Full admission, I come from an eclectic family history. My biological father was not around to see me grow up, and only came into my life when I was a young adult. A mother, a string of stepfathers and a grandfather that would have given me the world raised me. Almost all of my family was in the casino gaming industry in Nevada while I was being raised, which is only relevant because my biological father, who is brilliant in all things game and odds based, became a poker champion.
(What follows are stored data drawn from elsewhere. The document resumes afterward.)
(* ===== verification/QueueThreadsWhy.v ===== *)
(** What stands behind the replies of the queue store, and why a message has left
    the disk. *)
From Stdlib Require Import ZArith Lia Ascii String.
From stdpp Require Import base gmap strings list sorting.
From S2P Require Import Prelude Redb RustStd Config Util Protocol QueueStore QueueFacts QueueRuns Calls QueueThreads.
From S2P Require Import QueueThreadsFacts.

Section Why.
Context {RD : Redb} {UL : UuidLib} {SV : Serde StoredValue}.
Implicit Types (st : QueueStore) (p : QPoint) (x : Parcel) (c : Cut) (w : Queues) (mb : string) (tr : list QueueMoment)
  (env : StoredEnvelope) (v : StoredValue).

(** ** What a call says *)

(** The call that a point is part of. *)
Definition serves p : QCall :=
  match p with
  | Numbering mb env => Enqueue mb env
  | Weighing x | Choosing x | Approaching x _ | Inserting x _ | Rejecting x | Sealing x _ _ | Charging x _ | Crediting x _
  | Indexing x _ => Enqueue (at_mailbox x) (envelope x)
  | Flushing mb => Flush mb
  | Peeking mb => IsEmpty mb
  | Dating => SweepQueues
  | Preparing c | Cutting c | Reverting c | Confirming c _ | Refunding c _ _ _ | Correcting c _ _ => call_of c
  | Replied c _ => c
  end.

(** The envelope that is in its queue. *)
Definition accepted p : option (string * StoredEnvelope) :=
  match p with
  | Charging x _ | Crediting x _ | Indexing x _ => Some (at_mailbox x, envelope x)
  | Replied (Enqueue mb env) (Counted (inr _)) => Some (mb, env)
  | _ => None
  end.

Definition room_of p : option (Parcel * Room) :=
  match p with Approaching x room | Inserting x room | Sealing x room _ => Some (x, room) | _ => None end.

Definition cut_of p : option Cut :=
  match p with Preparing c | Cutting c | Reverting c | Confirming c _ => Some c | _ => None end.

Definition flushed p : option (string * list StoredEnvelope) :=
  match p with Replied (Flush mb) (Flushed (inr l)) => Some (mb, l) | _ => None end.

(** The messages that the next operation may take off the disk. *)
Definition takes p st' (k : string) (v : StoredValue) : Prop :=
  match p with
  | Sealing x room _ => k = key_of x ∧ entries st' !! k = Some (value x) ∨ ∃ id, id ∈ evict_ids room ∧ k = key_for (at_mailbox x) id
  | Confirming c _ => due c k v
  | _ => False
  end.

Definition on_record st mb env v : Prop :=
  entries st !! key_for mb (env_id env) = Some v ∧ sv_t v = envelope_type env ∧ sv_c v = ciphertext env.

(** ** One operation *)

Record same_talk p p' : Prop := {
  tk_serves : serves p' = serves p;
  tk_accepted : accepted p' = None ∨ accepted p' = accepted p;
  tk_room : room_of p' = None ∨ room_of p' = room_of p;
  tk_cut : cut_of p' = None ∨ cut_of p' = cut_of p;
  tk_flushed : flushed p' = None ∨ flushed p' = flushed p;
}.

Record learns st p (i : io) st' p' : Prop := {
  ln_serves : serves p' = serves p;
  ln_accepted : ∀ e, accepted p' = Some e → accepted p = Some e
    ∨ ∃ x, pending p = Some x ∧ e = (at_mailbox x, envelope x) ∧ on_record st' (at_mailbox x) (envelope x) (value x);
  ln_room : ∀ x room, room_of p' = Some (x, room) →
    room_of p = Some (x, room) ∨ evict_ids room = [] ∨ makes_room st x room;
  ln_cut : ∀ c, cut_of p' = Some c → cut_of p = Some c ∨ p = Dating ∧ c = Expired (next_now i -^ QUEUE_TTL_MS);
  ln_flushed : ∀ mb l, flushed p' = Some (mb, l) →
    flushed p = Some (mb, l) ∨ l = to_envelope mb <$> queue_of mb (entries st);
  ln_lost : ∀ k v, entries st !! k = Some v → entries st' !! k = Some v ∨ takes p st' k v;
}.

Lemma qlearns_talk st p i st' p' : same_talk p p' → db st' = db st → learns st p i st' p'.
Proof.
  intros [Hs Ha Hr Hc Hf] Hdb. split; [done| | | | |].
  - intros e H. left. destruct Ha as [Ha|<-]; [by rewrite Ha in H|done].
  - intros x room H. left. destruct Hr as [Hr|<-]; [by rewrite Hr in H|done].
  - intros c H. left. destruct Hc as [Hc|<-]; [by rewrite Hc in H|done].
  - intros mb l H. left. destruct Hf as [Hf|<-]; [by rewrite Hf in H|done].
  - intros k v. unfold entries. rewrite Hdb. by left.
Qed.

Lemma talk_correct p c n rest : serves p = call_of c → same_talk p (correct_on c n rest).
Proof. intros H. destruct rest; split; simpl; auto; by destruct c; auto. Qed.

(** The operations that say nothing new. *)
Definition plain p : bool :=
  match p with
  | Numbering _ _ | Weighing _ | Choosing _ | Sealing _ _ _ | Confirming _ _ | Dating | Flushing _ => false
  | _ => true
  end.

Lemma qstep_talk st p i p' st' i' : qstep (E := Empty_set) p st i = (inr p', st', i') → plain p = true → same_talk p p'.
Proof.
  intros Hs Hp.
  enough (wp (qstep (E := Empty_set) p) (λ r _ _, match r with inr p' => same_talk p p' | inl _ => True end) st i) as H.
  { unfold wp in H. by rewrite Hs in H. }
  clear Hs. destruct p as [mb env|x|x|x room|x room|x|x room table|x room|x room|x room|mb|mb| |c|c|c|c o|c n f rest|c n [|y rest]|c a];
    try done; simpl; unfold index_in;
    repeat first [wp_step | apply wp_arbitrary; intros [?|?] ? ?];
    first [by apply talk_correct | split; simpl; auto; by destruct c; auto | split; simpl; by auto].
Qed.

Definition tells st p i : Prop :=
  wp (qstep (E := Empty_set) p) (λ r st' _, match r with inr p' => learns st p i st' p' | inl _ => True end) st i.

Ltac plainly := apply qlearns_talk; [split; simpl; by auto|done].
We are all shaped to some degree by our upbringing, and while mine was odd, it was not difficult. Also advantageous was that some of the lessons I learned growing up in this dynamic environment helped set my management style and expectations for people that I carry with me today. Some of those better lessons:


The world is what it is. Expend your energy making it better:

You won’t get to pick your managers, your projects or outcomes in most situations, and trying to do so will wear you out. If you use that energy making your current situation better, regardless of how you got there, you will be much happier, less tired and far more successfull.


Question authority, respectfully:

I feared my grandfather, but not in the way that he was an X-Navy man and hence uber-rigid. He was also a good cook, a mentor, a fisherman and an all out amazing guy. I actually feared hurting him, doing things that broke his trust in me. Build a mentoring relationship to your employees rather than just being a strict disciplinarian, and when trust evolves in both directions real collaboration begins. If you feel you have to question authority, do it from a position of mutual respect and not attacking. You will learn more and the relationship will improve instead of deteriorate.
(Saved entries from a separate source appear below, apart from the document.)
(** X1.  Every record that a connection appends carries the session id drawn at
    [accept] and the model name [gpt-4o-mini], whatever arrives on the
    connection and whatever the ledger held before: records of different
    connections cannot be mixed up. *)
Theorem session_records_tagged uuid4 inputs w :
  exists new,
    BILLING_RECORDS (websocket_chat uuid4 inputs w).1 = BILLING_RECORDS w ++ new /\
    Forall (fun r => session_id r = uuid4 /\ model r = "gpt-4o-mini") new /\
    (length new <= length inputs)%nat.
Proof.
  unfold websocket_chat.
  destruct (websocket_loop_summary (accept uuid4) inputs w) as (_ & Hl & _).
  eexists. split; [exact Hl |]. split.
  - apply Forall_forall. intros r Hr.
    apply list_elem_of_In, in_map_iff in Hr. by destruct Hr as (t & <- & _).
  - rewrite length_map.
    etrans; [apply length_filter |].
    clear Hl. induction inputs as [|[[| |[]] env] inputs IH]; simpl; try lia.
    rewrite length_app. destruct (is_user_message m); simpl; lia.
Qed.

(** X3.  Every request that a connection makes to the completion provider names
    the model [gpt-4o-mini] and carries exactly two messages: the master
    prompt as the [system] message and one [user] message.  No whisper is
    ever sent, and no request goes out without the master prompt. *)
Theorem session_requests_carry_master_prompt uuid4 inputs w :
  exists new,
    requests (websocket_chat uuid4 inputs w).1 = requests w ++ new /\
    Forall (fun q =>
              q.1 = "gpt-4o-mini" /\
              exists patient_text,
                q.2 = [ {| role := "system"; content := JStr MASTER_THERAPY_PROMPT |};
                        {| role := "user"; content := patient_text |} ]) new.
Proof.
  unfold websocket_chat.
  destruct (websocket_loop_summary (accept uuid4) inputs w) as (_ & _ & _ & Hq).
  eexists. split; [exact Hq |].
  apply Forall_forall. intros q Hin.
  apply list_elem_of_In, in_flat_map in Hin. destruct Hin as ([text env] & _ & Hin).
  unfold turn_requests in Hin. cbn [fst snd] in Hin.
  destruct (completion env); [by destruct Hin |].
  destruct Hin as [<-|[]]. split; [done |]. by exists text.
Qed.

(** X5.  Dicts whose type is not [user_message] are no-ops wherever they occur:
    a connection behaves the same with them taken out of its input. *)
Theorem noop_frames_removable s inputs w :
  websocket_loop s (filter (fun i => is_noop i = false) inputs) w =
  websocket_loop s inputs w.
Proof.
  revert w. induction inputs as [|[r env] inputs IH]; intros w; [done |].
  destruct (is_noop (r, env)) eqn:Hn.
  - rewrite filter_cons_False by (by rewrite Hn).
    unfold is_noop in Hn. cbn [fst] in Hn.
    destruct r as [| |[]]; try done. simpl in Hn.
    apply negb_true_iff in Hn.
    rewrite (websocket_loop_step s _ env inputs w _
               (iteration_other_dict s m env w Hn)).
    apply IH.
  - rewrite filter_cons_True by done.
    cbn [websocket_loop].
    destruct (iteration s r env w) as [w' [|]]; [apply IH | done].
Qed.

(** X6.  The handler never sends the patient's text back: with the provider
    behaving the same, the frames sent for a turn are the same whatever
    the text of the frame that started it. *)
Theorem frames_ignore_patient_text s m1 m2 env w :
  is_user_message m1 = true ->
  is_user_message m2 = true ->
  sent (iteration s (Loaded (JObj m1)) env w).1 =
  sent (iteration s (Loaded (JObj m2)) env w).1.
Proof.
  intros H1 H2. rewrite !iteration_user_message by done. cbn [fst].
  by rewrite !sent_run_turn.
Qed.

Lemma frames_ignore_patient_text_witness :
  is_user_message (user_message "I feel anxious") = true /\
  is_user_message textless = true /\
  sent (iteration (accept "s-1") (Loaded (JObj (user_message "I feel anxious")))
          hello_env empty_world).1 =
  sent (iteration (accept "s-1") (Loaded (JObj textless)) hello_env empty_world).1.
Proof.
  split; [vm_compute; reflexivity |].
  split; [vm_compute; reflexivity |].
  apply (frames_ignore_patient_text (accept "s-1") (user_message "I feel anxious")
           textless hello_env empty_world); vm_compute; reflexivity.
Defined.



Example two_turns_one_connection :
  total_sessions
    (billing_debug
       (websocket_chat "s-1"
          [(Loaded (JObj (user_message "hello")), hello_env);
           (Loaded (JObj ping), hello_env);
           (Loaded (JObj (user_message "again")), failing_env);
           (Loaded (JObj textless), hello_env)] empty_world).1).2 = 2%nat.
Proof. vm_compute. reflexivity. Qed.

(** ** The client singleton *)

Lemma get_openai_client_cached AsyncOpenAI st c :
  _openai_client st = Some c ->
  get_openai_client AsyncOpenAI st = (st, Return c).
Proof. unfold get_openai_client. by intros ->. Qed.

(** X9.  Once a client is cached, every later call returns that same client,
    leaves the cache as it is and does not call the constructor, whatever
    the constructor would do. *)
Theorem client_reused_once_cached outcomes st c :
  _openai_client st = Some c ->
  get_openai_client_calls outcomes st = (st, map (fun _ => Return c) outcomes).
Proof.
  intros Hc. induction outcomes as [|o outcomes IH]; [done |].
  cbn [get_openai_client_calls map].
  by rewrite (get_openai_client_cached o st c Hc), IH.
Qed.

Lemma client_reused_once_cached_witness :
  _openai_client {| _openai_client := Some 7%nat; constructions := 1 |} = Some 7%nat /\
  get_openai_client_calls [Raise "no key"; Return 8%nat]
    {| _openai_client := Some 7%nat; constructions := 1 |} =
  ({| _openai_client := Some 7%nat; constructions := 1 |}, [Return 7%nat; Return 7%nat]).
Proof.
  split; [reflexivity |].
  apply (client_reused_once_cached [Raise "no key"; Return 8%nat]
           {| _openai_client := Some 7%nat; constructions := 1 |} 7%nat).
  reflexivity.
Defined.

(** X10.  From an empty cache, a constructor failure is raised to the caller and
    not remembered: each call constructs again until the constructor first
    succeeds; that client is then cached and returned by every later call,
    and the constructor is not called again. *)
Theorem client_constructed_until_first_success (errors : list string) (c : Client)
    (later : list (result Client)) (n : nat) :
  get_openai_client_calls (map Raise errors ++ Return c :: later)
    {| _openai_client := None; constructions := n |} =
  ({| _openai_client := Some c; constructions := n + length errors + 1 |},
   map Raise errors ++ Return c :: map (fun _ => Return c) later).
Proof.
  revert n. induction errors as [|e errors IH]; intros n.
  - cbn [map app get_openai_client_calls get_openai_client _openai_client constructions length].
    rewrite (client_reused_once_cached later _ c) by done.
    do 2 f_equal. lia.
  - cbn [map app get_openai_client_calls get_openai_client _openai_client constructions length].
    fold (map (@Raise Client) errors). rewrite (IH (S n)).
    do 2 f_equal. lia.
Qed.

(** ** The conversion routes *)

(** X11.  [/api/stt] makes at most one provider request; when it makes none,
    because the client cannot be had or the upload cannot be read, it
    answers [500].  The request names
    the model [whisper-1] and the format [text], carries the uploaded bytes
    unchanged, and always has a file name: the upload's own when it has a
    non-empty one, [audio.webm] otherwise. *)
Theorem stt_request_shape AsyncOpenAI audio transcribe st :
  ((api_stt AsyncOpenAI audio transcribe st).1.2 = [] /\
   status_of (api_stt AsyncOpenAI audio transcribe st).2 = 500%nat \/
   exists q, (api_stt AsyncOpenAI audio transcribe st).1.2 = [q]) /\
  Forall (fun q =>
            transcription_model q = "whisper-1" /\
            transcription_format q = "text" /\
            read audio = Return (file_content q) /\
            file_name q <> "" /\
            file_name q = (if truthy (filename audio)
                           then default "" (filename audio) else "audio.webm"))
         (api_stt AsyncOpenAI audio transcribe st).1.2.
Proof.
  unfold api_stt.
  destruct (get_openai_client AsyncOpenAI st) as [st' [c|e]]; cbn [stt_try].
  - destruct (read audio) as [content|e] eqn:Hr; cbn [fst snd].
    + split; [right; eauto |].
      constructor; [| constructor]. cbn.
      destruct (filename audio) as [[|a name]|]; done.
    + split; [by left | constructor].
  - cbn [fst snd]. split; [by left | constructor].
Qed.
Try to take criticism as a positive thing while being realistic with yourself:

A couple of years ago my dad was visiting me and we held an all night poker party with several of my friends. At the end of the night my father and I were standing with one of my better buddies and we asked him about our styles of play. My father gushed about my friend and told me that I’m O.K, but I could be better if I applied myself. My friend competes in poker tournaments and plays frequently at structured casino events and I do not, however, I thought my style of play was pretty good. This criticism was intended to make me a better player and point out what I could do, and compared to the better players standing in front of me he was right, I do not commit myself as much as these two have. If you are going to ask the question take the advice as positive before being offended, which I was until I was honest with myself.

My dad is visiting this week as well, and as I write this he is playing poker at the Peppermill Casino. With all my love dad, todays blog is for you.